The Price of Pink
By Emma Andersson, WEN Guest Blogger
For those that experience a period, imagine that you’re shopping for menstrual products and find yourself before an expansive selection, overwhelmed by the numerous options and confused by the marketing verbiage: plant-derived; BPA free; hypoallergenic. For many, myself included, this situation feels familiar. On top of brand and style, I find myself evaluating whether to splurge for toxin-free materials that are better for my body, to seek out ethically-sourced products or to opt for reusable products that best serve the needs of our planet.
Internally, I debate the pros and cons of each until, finally, I exhaust myself and give up, heading over to the cashier with my final choice — only to encounter an appalling price for that single item. Although the former narrative rings true for many, the latter tale resonates with even more. Owing in large part to their cost, 500 million out of an estimated 800 million menstruating individuals lack adequate sanitary resources on any given day. While the socioeconomically privileged face the challenge of discerning the most sustainable, ethical products, more individuals struggle to purchase any at all.
Many have heard the story of Indian women constructing their own pads, but this “period poverty” also plagues our own communities here in the United States. Often exceeding ten dollars for a multi-pack, those who menstruate can expect to spend close to $2,000 for tampons and pads over a lifetime. However, these estimates fail to incorporate the cost of laundry, ruined underwear, health complications, painkillers and other affiliated expenditures, suggesting that the actual cost of menstruation reaches far higher. Additional sales taxes on menstrual products in 27 states exacerbate the cost of these health essentials, further digging into the pockets of women.
As if women did not already experience economic disadvantages via the wage gap and unpaid domestic work, society imposes the cost of menstrual products and their accompanying taxes. Whereas men are exempt from these expenses, we must pay up in order to continue to work and engage with others whilst undergoing menstruation, a biologically-determined phenomenon.
While more state legislatures are working to remove the sales tax on menstrual products, Michigan being the most recent state to do so, our women need more. Menstrual products do not only distribute an unequal financial burden on women, that burden generates inequitable access that creates negative health outcomes in marginalized groups, most frequently the poor and the incarcerated.

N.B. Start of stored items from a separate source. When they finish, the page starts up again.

Lemma walkEntries_invariant (walk : list string -> FsEntry -> S -> S * option error)
      (path : list string) (dirs : list FsEntry) :
  Forall (fun d => forall p s, Called p d -> Inv s -> Inv (fst (walk p d s))) dirs ->
  (forall child, In child dirs -> Called (path ++ [entryName child])%list child) ->
  forall s, Inv s -> Inv (fst (walkEntries walk path dirs s)).
Proof.
  induction 1 as [|d rest Hd _ IH]; intros Hcalled s Hs; cbn [walkEntries]; [exact Hs|].
  specialize (Hd (path ++ [entryName d])%list s (Hcalled d (or_introl eq_refl)) Hs).
  destruct (walk (path ++ [entryName d])%list d s) as [s1 [[| |msg]|]]; cbn [fst] in *;
    try exact Hd.
  apply IH; [|exact Hd]. intros child Hin. apply Hcalled. now right.
Qed.

Lemma walkDir_invariant (d : FsEntry) :
  forall path s, Called path d -> Inv s -> Inv (fst (walkDir fn path d s)).
Proof.
  induction d as [name | name readErr entries IH] using FsEntry_rect_Forall;
    intros path s Hcalled Hs; cbn [walkDir].
  - pose proof (fn_keeps path (FsFile name) false s Hcalled Hs) as H1.
    destruct (fn path (Some (FsFile name)) false s) as [s1 [[| |msg]|]]; exact H1.
  - pose proof (fn_keeps path (FsDir name readErr entries) false s Hcalled Hs) as H1.
    pose proof (fn_descends path name readErr entries s) as Hdesc.
    destruct (fn path (Some (FsDir name readErr entries)) false s) as [s1 [[| |msg]|]];
      cbn [fst snd entryIsDir] in *; try exact H1.
    assert (Hwalk : forall s2, Inv s2 ->
                               Inv (fst (walkEntries (walkDir fn) path entries s2))).
    { intros s2 Hs2. apply walkEntries_invariant; [exact IH | | exact Hs2].
      intros child Hin. now apply Hdesc. }
    destruct readErr.
    + pose proof (fn_keeps path (FsDir name true entries) true s1 Hcalled H1) as H2.
      destruct (fn path (Some (FsDir name true entries)) true s1) as [s2 [[| |msg]|]];
        cbn [fst] in *; try exact H2.
      now apply Hwalk.
    + now apply Hwalk.
Qed.

Hypothesis fn_nil : forall s, Inv s -> Inv (fst (fn [] None true s)).
Hypothesis called_root : forall d, Called [] d.

Lemma WalkDir_invariant (root : option FsEntry) (s : S) :
  Inv s -> Inv (fst (WalkDir fn root s)).
Proof.
  intros Hs. unfold WalkDir. destruct root as [d|].
  - pose proof (walkDir_invariant d [] s (called_root d) Hs) as H1.
    destruct (walkDir fn [] d s) as [s1 [[| |msg]|]]; exact H1.
  - pose proof (fn_nil s Hs) as H1.
    destruct (fn [] None true s) as [s1 [[| |msg]|]]; exact H1.
Qed.
End WalkInvariant.

(** ** What the scans put into the tree *)

Section ScanInvariants.
Context {lib : GoLib}.
Variable os : OS.

(** The callback of the depth-bounded scan leaves the tree, or adds the
    path of an entry that passed its tests. *)
Lemma visit_cases (rootPath : string) (includeIgnored : bool) (maxDepth : Z)
      (ignore : option (string -> bool)) (path : list string) (d : option FsEntry)
      (err : bool) (root : FileNode) :
  fst (visit rootPath includeIgnored maxDepth ignore path d err root) = root
  \/ exists entry,
      d = Some entry
      /\ path <> []
      /\ (0 <= maxDepth -> len path - 1 <= maxDepth)
      /\ (entryIsDir entry = true -> HasPrefix (entryName entry) "." = false)
      /\ (entryIsDir entry = false ->
          HasSuffix (ToLower (entryName entry)) ".md" = true)
      /\ fst (visit rootPath includeIgnored maxDepth ignore path d err root)
         = addToTree root rootPath path (entryIsDir entry).
Proof.
  unfold visit. destruct err; [now left|]. destruct d as [entry|]; [|now left].
  destruct path as [|p path]; cbn [negb andb].
  - left. repeat match goal with
          | |- context [if ?b then _ else _] => destruct b
          end; reflexivity.
  - destruct ((maxDepth >=? 0) && (len (p :: path) - 1 >? maxDepth)) eqn:Hdepth;
      [now left|].
    rewrite andb_true_r.
    destruct (entryIsDir entry && HasPrefix (entryName entry) ".") eqn:Hhidden;
      [now left|].
    destruct (ignored ignore includeIgnored (String.concat "/" (p :: path)));
      [now left|].
    destruct (negb (entryIsDir entry)
              && negb (HasSuffix (ToLower (entryName entry)) ".md")) eqn:Hmd;
      [now left|].
    right. exists entry. repeat split.
    + discriminate.
    + intros Hmax. apply andb_false_iff in Hdepth as [Hge | Hgt].
      * lia.
      * lia.
    + intros Hdir. rewrite Hdir in Hhidden. exact Hhidden.
    + intros Hfile. rewrite Hfile in Hmd. cbn [negb andb] in Hmd.
      now apply negb_false_iff in Hmd.
Qed.

(** The walk goes below a directory only when its name has no leading dot. *)
Lemma visit_descends (rootPath : string) (includeIgnored : bool) (maxDepth : Z)
      (ignore : option (string -> bool)) (path : list string) (entry : FsEntry)
      (root : FileNode) :
  path <> [] ->
  entryIsDir entry = true ->
  snd (visit rootPath includeIgnored maxDepth ignore path (Some entry) false root) = None ->
  HasPrefix (entryName entry) "." = false.
Proof.
  intros Hpath Hdir. unfold visit. rewrite Hdir.
  destruct path as [|p path]; [now elim Hpath|]. cbn [negb andb].
  destruct ((maxDepth >=? 0) && (len (p :: path) - 1 >? maxDepth)); [discriminate|].
  rewrite andb_true_r.
  destruct (HasPrefix (entryName entry) "."); [discriminate | reflexivity].
Qed.

(** An invariant of the tree that adding a path keeps is kept by the whole
    depth-bounded scan, up to the sort. *)
Lemma depth_scan_invariant (Inv : FileNode -> Prop) (rootPath : string)
      (includeIgnored : bool) (maxDepth : Z) :
  Inv (Node (Base rootPath) rootPath true []) ->
  (forall root path isDir,
      Inv root -> path <> [] ->
      (0 <= maxDepth -> len path - 1 <= maxDepth) ->
      Inv (addToTree root rootPath path isDir)) ->
  (forall root, Inv root -> Inv (sortTree root)) ->
  exists tree,
    FindMarkdownFilesWithDepth os rootPath includeIgnored maxDepth = (Some tree, None)
    /\ Inv tree.
Proof.
  intros Hroot Hadd Hsort. unfold FindMarkdownFilesWithDepth.
  set (fn := visit rootPath includeIgnored maxDepth (loadIgnore os rootPath includeIgnored)).
  pose proof (WalkDir_visit_no_error rootPath includeIgnored maxDepth
                (loadIgnore os rootPath includeIgnored) (Lstat os rootPath)
                (Node (Base rootPath) rootPath true [])) as Herr.
  assert (Hkeep : forall path d err s, Inv s -> Inv (fst (fn path d err s))).
  { intros path d err s Hs. unfold fn.
    destruct (visit_cases rootPath includeIgnored maxDepth
                (loadIgnore os rootPath includeIgnored) path d err s)
      as [-> | [entry [_ [Hpath [Hdepth [_ [_ ->]]]]]]]; [exact Hs|].
    now apply Hadd. }
  pose proof (WalkDir_invariant fn Inv (fun _ _ => True)
                (fun path d err s _ Hs => Hkeep path (Some d) err s Hs)
                (fun _ _ _ _ _ _ _ _ _ => I)
                (fun s Hs => Hkeep [] None true s Hs)
                (fun _ => I)
                (Lstat os rootPath) (Node (Base rootPath) rootPath true []) Hroot) as Hinv.
  fold fn in Herr. destruct (WalkDir fn _ _) as [root' e]. cbn [fst snd] in *. subst e.
  eexists. split; [reflexivity | now apply Hsort].
Qed.

(** The same for the quick scan. *)
Lemma quickEntry_cases (rootPath : string) (includeIgnored : bool)
      (ignore : option (string -> bool)) (root : FileNode) (entry : FsEntry) :
  quickEntry rootPath includeIgnored ignore root entry = root
  \/ (HasPrefix (entryName entry) "." = false
      /\ ignored ignore includeIgnored (entryName entry) = false
      /\ (entryIsDir entry = false ->
          HasSuffix (ToLower (entryName entry)) ".md" = true)
      /\ quickEntry rootPath includeIgnored ignore root entry
         = addToTree root rootPath [entryName entry] (entryIsDir entry)).
Proof.
  unfold quickEntry.
  destruct (HasPrefix (entryName entry) "."); [now left|].
  destruct (ignored ignore includeIgnored (entryName entry)); [now left|].
  destruct (entryIsDir entry); [right; now repeat split|].
  destruct (HasSuffix (ToLower (entryName entry)) ".md"); [right; now repeat split | now left].
Qed.

Lemma quick_scan_invariant (Inv : FileNode -> Prop) (rootPath : string)
      (includeIgnored : bool) :
  Inv (Node (Base rootPath) rootPath true []) ->
  (forall root name isDir,
      Inv root ->
      HasPrefix name "." = false ->
      ignored (loadIgnore os rootPath includeIgnored) includeIgnored name = false ->
      (isDir = false -> HasSuffix (ToLower name) ".md" = true) ->
      Inv (addToTree root rootPath [name] isDir)) ->
  (forall root, Inv root -> Inv (sortTree root)) ->
  exists tree,
    FindMarkdownFilesQuick os rootPath includeIgnored = (Some tree, None)
    /\ Inv tree.
Proof.
  intros Hroot Hadd Hsort. unfold FindMarkdownFilesQuick.
  destruct (ReadDir os rootPath) as [entries|]; [|eexists; split; [reflexivity | exact Hroot]].
  eexists. split; [reflexivity|]. apply Hsort.
  revert Hroot. generalize (Node (Base rootPath) rootPath true []).
  induction entries as [|e es IH]; intros root Hroot; cbn [fold_left]; [exact Hroot|].
  apply IH.
  destruct (quickEntry_cases rootPath includeIgnored
              (loadIgnore os rootPath includeIgnored) root e)
    as [-> | [Hdot [Hign [Hmd ->]]]]; [exact Hroot|].
  now apply Hadd.
Qed.

(** No two children of a node of a scanned tree have the same name: an entry
    that is met again is merged with its node. *)
Theorem scans_return_unique_names (rootPath : string) (includeIgnored : bool)
        (maxDepth : Z) :
  (exists tree,
      FindMarkdownFilesQuick os rootPath includeIgnored = (Some tree, None)
      /\ unique_names tree)
  /\ (exists tree,
        FindMarkdownFilesWithDepth os rootPath includeIgnored maxDepth = (Some tree, None)
        /\ unique_names tree).
Proof.
  assert (Hroot : unique_names (Node (Base rootPath) rootPath true []))
    by (constructor; constructor).
  split.
  - apply quick_scan_invariant; [exact Hroot | | apply sortTree_unique].
    intros root name isDir Hu _ _ _. now apply addParts_unique.
  - apply depth_scan_invariant; [exact Hroot | | apply sortTree_unique].
    intros root path isDir Hu _ _. now apply addParts_unique.
Qed.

The government, even as it raises revenue via the “pink tax” in certain states, enacts policies that deepen the inequality of access to menstrual products. For example, in publicly funded schools and shelters, approved budgetary expenditures do not include tampons and taxes, spelling trouble for those facing housing instability. Likewise, those receiving financial support from some public health benefits programs, including the Supplemental Nutrition Assistance Program (SNAP), cannot use the money to purchase menstrual products.
Similarly, corrections facilities do not provide inmates with complete access to menstrual products, forcing them to beg and bargain with staff in a dangerous and degrading manner. And even in other work settings, including offices and hospitals, employers grant too few or too short bathroom breaks, restricting a woman’s opportunity to safely address her sanitary needs and putting her at risk for other conditions.
In all cases, the lack of access to menstrual products corresponds to detrimental behaviors that harm a woman’s health. For example, individuals without adequate resources resort to using sanitary products improperly or improvising with other materials, risking infections that can harm pregnancy or render them more susceptible to sexually transmitted diseases. Using tampons for too long endangers the onset of Toxic Shock Syndrome (TSS), a condition with the potential to threaten a hysterectomy or, in extreme cases, fatality. Evidently, inadequate access to resources directly impacts the health of women, right here in the United States.
While the tampon tax presents the privileged with an annoyance, it generates unequal access that incites negative health outcomes in marginalized groups. Though the privileged nevertheless hold a responsibility to make ethical consumer decisions, perhaps it is time to prioritize equitable access for all. Equity precedes advancement, even in environmental efforts, with reproductive health reflecting only one aspect.
Abolishing the tampon tax displays a step towards equity, but our women deserve more. And our communities and our planet, both reliant on women, deserve more. The challenges of the twenty-first century demand resilience, the cultivation of which strong women support. Supporting a healthy female population exemplifies one means of fostering resilience, and so I call on the government to take action towards equity and provide free menstrual products for all. It is time to do more for our women, our communities and our planet.
Bio: Emma Andersson is a current undergraduate student at the Johns Hopkins University Krieger School of Arts and Sciences pursuing a dual International Studies-Sociology degree. A passionate learner, lover of nature, and an advocate for women’s rights, Emma is deeply interested in the intersection of women’s and environmental health.